-- TASK DATA follows --
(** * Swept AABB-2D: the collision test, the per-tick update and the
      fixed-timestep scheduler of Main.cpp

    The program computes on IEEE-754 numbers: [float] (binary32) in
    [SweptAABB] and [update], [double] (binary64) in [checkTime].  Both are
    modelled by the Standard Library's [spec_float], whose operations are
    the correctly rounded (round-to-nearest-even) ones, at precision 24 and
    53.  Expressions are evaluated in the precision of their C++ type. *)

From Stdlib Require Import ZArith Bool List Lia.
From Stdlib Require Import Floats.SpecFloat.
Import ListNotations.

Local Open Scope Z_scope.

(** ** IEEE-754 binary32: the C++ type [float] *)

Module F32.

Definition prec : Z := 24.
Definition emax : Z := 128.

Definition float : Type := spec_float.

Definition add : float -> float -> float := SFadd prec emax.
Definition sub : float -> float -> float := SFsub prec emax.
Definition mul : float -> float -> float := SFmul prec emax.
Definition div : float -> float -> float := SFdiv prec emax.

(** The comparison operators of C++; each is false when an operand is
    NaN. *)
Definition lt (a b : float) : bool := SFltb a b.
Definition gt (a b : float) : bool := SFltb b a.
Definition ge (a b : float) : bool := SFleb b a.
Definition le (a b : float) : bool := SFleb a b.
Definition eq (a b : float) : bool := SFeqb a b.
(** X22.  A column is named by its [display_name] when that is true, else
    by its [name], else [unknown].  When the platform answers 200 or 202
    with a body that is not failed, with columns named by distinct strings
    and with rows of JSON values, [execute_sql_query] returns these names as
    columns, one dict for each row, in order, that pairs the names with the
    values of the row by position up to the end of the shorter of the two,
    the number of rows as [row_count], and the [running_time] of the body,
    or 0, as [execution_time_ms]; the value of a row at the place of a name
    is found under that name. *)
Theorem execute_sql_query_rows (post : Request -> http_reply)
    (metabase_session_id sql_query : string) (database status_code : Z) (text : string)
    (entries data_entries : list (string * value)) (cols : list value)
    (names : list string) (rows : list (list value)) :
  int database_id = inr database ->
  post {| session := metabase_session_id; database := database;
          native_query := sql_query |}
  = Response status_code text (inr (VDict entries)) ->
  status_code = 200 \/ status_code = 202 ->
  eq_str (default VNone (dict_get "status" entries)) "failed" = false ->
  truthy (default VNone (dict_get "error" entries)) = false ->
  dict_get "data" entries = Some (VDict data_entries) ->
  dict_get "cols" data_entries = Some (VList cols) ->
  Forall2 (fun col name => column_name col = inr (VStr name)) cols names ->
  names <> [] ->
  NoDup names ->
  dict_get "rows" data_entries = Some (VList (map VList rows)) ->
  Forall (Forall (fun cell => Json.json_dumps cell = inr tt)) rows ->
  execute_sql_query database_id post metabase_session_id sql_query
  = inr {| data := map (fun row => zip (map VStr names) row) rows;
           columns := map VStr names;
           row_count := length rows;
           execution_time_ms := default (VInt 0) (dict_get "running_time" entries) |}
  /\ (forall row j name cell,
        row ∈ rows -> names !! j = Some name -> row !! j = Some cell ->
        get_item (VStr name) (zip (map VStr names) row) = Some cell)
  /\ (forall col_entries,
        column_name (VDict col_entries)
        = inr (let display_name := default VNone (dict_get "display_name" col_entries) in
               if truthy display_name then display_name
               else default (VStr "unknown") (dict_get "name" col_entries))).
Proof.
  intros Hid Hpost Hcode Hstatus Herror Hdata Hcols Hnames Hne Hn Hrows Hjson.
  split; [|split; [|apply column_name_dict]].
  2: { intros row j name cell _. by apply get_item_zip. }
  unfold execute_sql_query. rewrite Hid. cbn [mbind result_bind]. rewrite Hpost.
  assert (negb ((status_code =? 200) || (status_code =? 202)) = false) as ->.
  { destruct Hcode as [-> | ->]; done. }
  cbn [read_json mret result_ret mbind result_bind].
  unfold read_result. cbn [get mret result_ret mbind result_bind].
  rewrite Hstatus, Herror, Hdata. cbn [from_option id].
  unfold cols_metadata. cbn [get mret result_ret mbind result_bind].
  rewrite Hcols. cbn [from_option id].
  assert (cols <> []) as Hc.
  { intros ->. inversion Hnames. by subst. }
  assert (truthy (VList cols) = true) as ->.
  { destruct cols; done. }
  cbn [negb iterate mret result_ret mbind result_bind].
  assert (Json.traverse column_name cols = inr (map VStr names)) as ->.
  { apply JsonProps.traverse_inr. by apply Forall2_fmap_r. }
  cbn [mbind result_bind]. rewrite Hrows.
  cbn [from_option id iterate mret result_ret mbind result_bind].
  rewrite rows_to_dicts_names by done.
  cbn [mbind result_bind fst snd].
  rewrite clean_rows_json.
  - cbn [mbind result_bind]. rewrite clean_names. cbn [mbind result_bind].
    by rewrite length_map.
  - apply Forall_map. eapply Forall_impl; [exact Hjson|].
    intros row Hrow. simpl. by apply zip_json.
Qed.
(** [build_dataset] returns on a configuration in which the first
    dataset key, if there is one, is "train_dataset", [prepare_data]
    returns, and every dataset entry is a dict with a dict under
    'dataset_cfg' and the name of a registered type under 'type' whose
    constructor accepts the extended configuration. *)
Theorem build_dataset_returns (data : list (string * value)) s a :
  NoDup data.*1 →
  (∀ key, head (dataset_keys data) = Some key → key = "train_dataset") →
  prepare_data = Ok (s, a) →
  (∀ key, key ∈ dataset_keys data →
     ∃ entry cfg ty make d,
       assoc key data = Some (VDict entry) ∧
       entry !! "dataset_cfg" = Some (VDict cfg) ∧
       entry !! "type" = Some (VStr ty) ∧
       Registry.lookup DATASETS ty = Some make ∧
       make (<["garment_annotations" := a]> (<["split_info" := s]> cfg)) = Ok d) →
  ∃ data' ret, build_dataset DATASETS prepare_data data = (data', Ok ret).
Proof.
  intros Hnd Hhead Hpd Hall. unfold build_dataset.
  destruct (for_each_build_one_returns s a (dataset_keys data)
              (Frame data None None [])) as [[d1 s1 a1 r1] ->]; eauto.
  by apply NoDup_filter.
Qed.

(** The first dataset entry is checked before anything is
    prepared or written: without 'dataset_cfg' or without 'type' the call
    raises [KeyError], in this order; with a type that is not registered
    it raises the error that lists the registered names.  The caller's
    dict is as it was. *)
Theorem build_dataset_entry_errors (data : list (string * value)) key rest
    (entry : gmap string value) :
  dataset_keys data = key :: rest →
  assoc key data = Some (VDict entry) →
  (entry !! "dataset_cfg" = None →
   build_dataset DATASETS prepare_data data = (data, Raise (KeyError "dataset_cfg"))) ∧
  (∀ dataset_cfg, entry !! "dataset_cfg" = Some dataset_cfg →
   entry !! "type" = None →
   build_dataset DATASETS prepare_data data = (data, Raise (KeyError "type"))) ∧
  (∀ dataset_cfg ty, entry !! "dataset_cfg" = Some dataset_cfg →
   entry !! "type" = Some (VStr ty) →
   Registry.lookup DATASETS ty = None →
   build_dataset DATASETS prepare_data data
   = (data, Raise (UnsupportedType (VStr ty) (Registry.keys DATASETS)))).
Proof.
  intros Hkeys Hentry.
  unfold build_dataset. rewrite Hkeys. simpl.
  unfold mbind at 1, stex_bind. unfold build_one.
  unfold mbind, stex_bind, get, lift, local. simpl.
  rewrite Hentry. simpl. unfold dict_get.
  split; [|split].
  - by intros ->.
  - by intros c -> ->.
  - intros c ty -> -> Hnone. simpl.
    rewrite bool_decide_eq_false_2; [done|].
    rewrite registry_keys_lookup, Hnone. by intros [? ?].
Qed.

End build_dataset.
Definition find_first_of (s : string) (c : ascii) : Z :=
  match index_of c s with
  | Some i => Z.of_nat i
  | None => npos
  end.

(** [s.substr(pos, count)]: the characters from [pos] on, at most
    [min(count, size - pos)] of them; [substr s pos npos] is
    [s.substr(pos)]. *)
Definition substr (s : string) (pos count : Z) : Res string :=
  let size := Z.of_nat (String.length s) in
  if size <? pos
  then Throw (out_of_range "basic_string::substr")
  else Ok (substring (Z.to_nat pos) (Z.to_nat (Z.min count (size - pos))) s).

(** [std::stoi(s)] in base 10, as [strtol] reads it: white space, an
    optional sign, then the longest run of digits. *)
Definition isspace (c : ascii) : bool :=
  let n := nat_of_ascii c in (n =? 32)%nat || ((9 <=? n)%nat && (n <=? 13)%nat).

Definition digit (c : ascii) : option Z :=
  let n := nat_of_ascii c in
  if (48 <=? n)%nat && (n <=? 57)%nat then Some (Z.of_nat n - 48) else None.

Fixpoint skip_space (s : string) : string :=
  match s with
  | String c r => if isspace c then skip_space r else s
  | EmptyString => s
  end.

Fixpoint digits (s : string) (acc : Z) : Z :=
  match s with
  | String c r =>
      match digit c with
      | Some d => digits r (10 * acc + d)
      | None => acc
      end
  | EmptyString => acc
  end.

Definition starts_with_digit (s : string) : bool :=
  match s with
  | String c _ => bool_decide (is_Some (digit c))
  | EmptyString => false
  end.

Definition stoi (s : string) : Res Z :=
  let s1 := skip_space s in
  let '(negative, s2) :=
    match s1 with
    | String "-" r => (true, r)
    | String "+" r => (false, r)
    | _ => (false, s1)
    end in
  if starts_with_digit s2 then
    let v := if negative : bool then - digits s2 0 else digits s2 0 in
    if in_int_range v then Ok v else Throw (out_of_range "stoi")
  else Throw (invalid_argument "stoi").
-- TASK DATA concluded --
TASK GOAL
All lines with the word "Hdata" are needed; pull them from the entries and copy each.

FINISHED EXERCISE
  intros Hid Hpost Hcode Hstatus Herror Hdata Hcols Hnames Hne Hn Hrows Hjson.
  rewrite Hstatus, Herror, Hdata. cbn [from_option id].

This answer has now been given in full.